## Data for this task
(* ===== verification/ChunkedBucket.v ===== *)
(** * HTTP/1.1 "chunked" transfer encoding: the encoder and its consumers

    The bucket interface of [src/istream/ChunkedIstream.cxx]
    ([_FillBucketList()], [_ConsumeBucketList()], [_GetAvailable()]), and what
    a consumer receives from the encoder in any sequence of calls. *)

From S2P Require Import Prelude Chunk Bucket Chunked.

#[local] Open Scope beng_scope.

Section Model.
Context `{HexFormat}.

(** ** The bucket interface *)

Definition push_nonempty (b : list Z) (l : IstreamBucketList) : IstreamBucketList :=
  if bool_decide (b = []) then l else Push b l.

(** [sub] is what [FillBucketList()] of the input returns and [available] what
    its [GetAvailable(true)] returns. *)
Definition FillBucketList (sub : IstreamBucketList) (available : Z) (l : IstreamBucketList)
  : M ChunkedIstream IstreamBucketList :=
  let! c := mget in
  if negb (has_input c) then mret (push_nonempty (ReadBuffer c) l)
  else
  (if IsEmpty sub && negb (HasMore sub) then
     mmod clear_input ;;;
     AppendToBuffer end_chunk
   else mret tt) ;;;
  let! c := mget in
  (if bool_decide (ReadBuffer c = []) && (missing_from_current_chunk c =? 0) && has_input c then
     let available := if available <? GetTotalBufferSize sub then GetTotalBufferSize sub else available in
     if 0 <? available then StartChunk available else mret tt
   else mret tt) ;;;
  let! c := mget in
  let l := push_nonempty (ReadBuffer c) l in
  if 0 <? missing_from_current_chunk c then
    massert (has_input c) ;;;
    let '(nbytes, l) := SpliceBuffersFrom_max sub (missing_from_current_chunk c) true l in
    mret (if missing_from_current_chunk c <=? nbytes
          then Push (if HasMore l then [CR; LF] else [CR; LF] ++ end_chunk) l
          else l)
  else if HasMore sub then
    mret (if ShouldFallback sub then EnableFallback (SetMore l) else SetMore l)
  else if negb (IsEmpty sub) then mret (SetMore l)
  else mret l.

(** [input_consume] is [ConsumeBucketList()] of the input. *)
Definition ConsumeBucketList (input_consume : Z -> Z * bool) (nbytes : Z)
  : M ChunkedIstream (Z * bool) :=
  let! size := ConsumeBuffer nbytes in
  let nbytes := nbytes - size in
  let total := size in
  let! c := mget in
  let size := Z.min nbytes (missing_from_current_chunk c) in
  let! total :=
    (if 0 <? size then
       massert (has_input c) ;;;
       let '(consumed, is_eof) := input_consume size in
       (if is_eof : bool then mmod clear_input else mret tt) ;;;
       let nbytes := nbytes - consumed in
       let total := total + consumed in
       mmod (set_missing (missing_from_current_chunk c - consumed)) ;;;
       let! c := mget in
       if missing_from_current_chunk c =? 0 then
         (if has_input c then SetBuffer [CR; LF] else SetBuffer ([CR; LF] ++ end_chunk)) ;;;
         let! size := ConsumeBuffer nbytes in
         mret (total + size)
       else mret total
     else mret total) in
  let! c := mget in
  let! empty := IsBufferEmpty in
  mret (total, (missing_from_current_chunk c =? 0) && empty && negb (has_input c)).

(** [available] is what [GetAvailable(partial)] of the input returns. *)
Definition GetAvailable (available : Z) (partial : bool) : M ChunkedIstream Z :=
  let! c := mget in
  let result := Z.of_nat (length (ReadBuffer c)) in
  let result := if 0 <? missing_from_current_chunk c then result + 2 else result in
  mret (if has_input c then
          if 0 <=? available then
            result + available +
            (if missing_from_current_chunk c <? available then 6 + 2 else 0) + 5
          else if negb partial then -1
          else result + 5
        else result).

(** ** What the consumer sees *)

(** The consumer has taken [x] from the bucket list. *)
Definition deliver (x : list Z) (c : ChunkedIstream) : ChunkedIstream :=
  set_handler (handler c) (output c ++ x) c.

## Your goal
In the listing above, find the line holding "(if bool_decide (ReadBuffer" and the line holding "mret (if has_input c then", then output those two lines and every line between them exactly.

## Answer section
  (if bool_decide (ReadBuffer c = []) && (missing_from_current_chunk c =? 0) && has_input c then
     let available := if available <? GetTotalBufferSize sub then GetTotalBufferSize sub else available in
     if 0 <? available then StartChunk available else mret tt
   else mret tt) ;;;
  let! c := mget in
  let l := push_nonempty (ReadBuffer c) l in
  if 0 <? missing_from_current_chunk c then
    massert (has_input c) ;;;
    let '(nbytes, l) := SpliceBuffersFrom_max sub (missing_from_current_chunk c) true l in
    mret (if missing_from_current_chunk c <=? nbytes
          then Push (if HasMore l then [CR; LF] else [CR; LF] ++ end_chunk) l
          else l)
  else if HasMore sub then
    mret (if ShouldFallback sub then EnableFallback (SetMore l) else SetMore l)
  else if negb (IsEmpty sub) then mret (SetMore l)
  else mret l.

(** [input_consume] is [ConsumeBucketList()] of the input. *)
Definition ConsumeBucketList (input_consume : Z -> Z * bool) (nbytes : Z)
  : M ChunkedIstream (Z * bool) :=
  let! size := ConsumeBuffer nbytes in
  let nbytes := nbytes - size in
  let total := size in
  let! c := mget in
  let size := Z.min nbytes (missing_from_current_chunk c) in
  let! total :=
    (if 0 <? size then
       massert (has_input c) ;;;
       let '(consumed, is_eof) := input_consume size in
       (if is_eof : bool then mmod clear_input else mret tt) ;;;
       let nbytes := nbytes - consumed in
       let total := total + consumed in
       mmod (set_missing (missing_from_current_chunk c - consumed)) ;;;
       let! c := mget in
       if missing_from_current_chunk c =? 0 then
         (if has_input c then SetBuffer [CR; LF] else SetBuffer ([CR; LF] ++ end_chunk)) ;;;
         let! size := ConsumeBuffer nbytes in
         mret (total + size)
       else mret total
     else mret total) in
  let! c := mget in
  let! empty := IsBufferEmpty in
  mret (total, (missing_from_current_chunk c =? 0) && empty && negb (has_input c)).

(** [available] is what [GetAvailable(partial)] of the input returns. *)
Definition GetAvailable (available : Z) (partial : bool) : M ChunkedIstream Z :=
  let! c := mget in
  let result := Z.of_nat (length (ReadBuffer c)) in
  let result := if 0 <? missing_from_current_chunk c then result + 2 else result in
  mret (if has_input c then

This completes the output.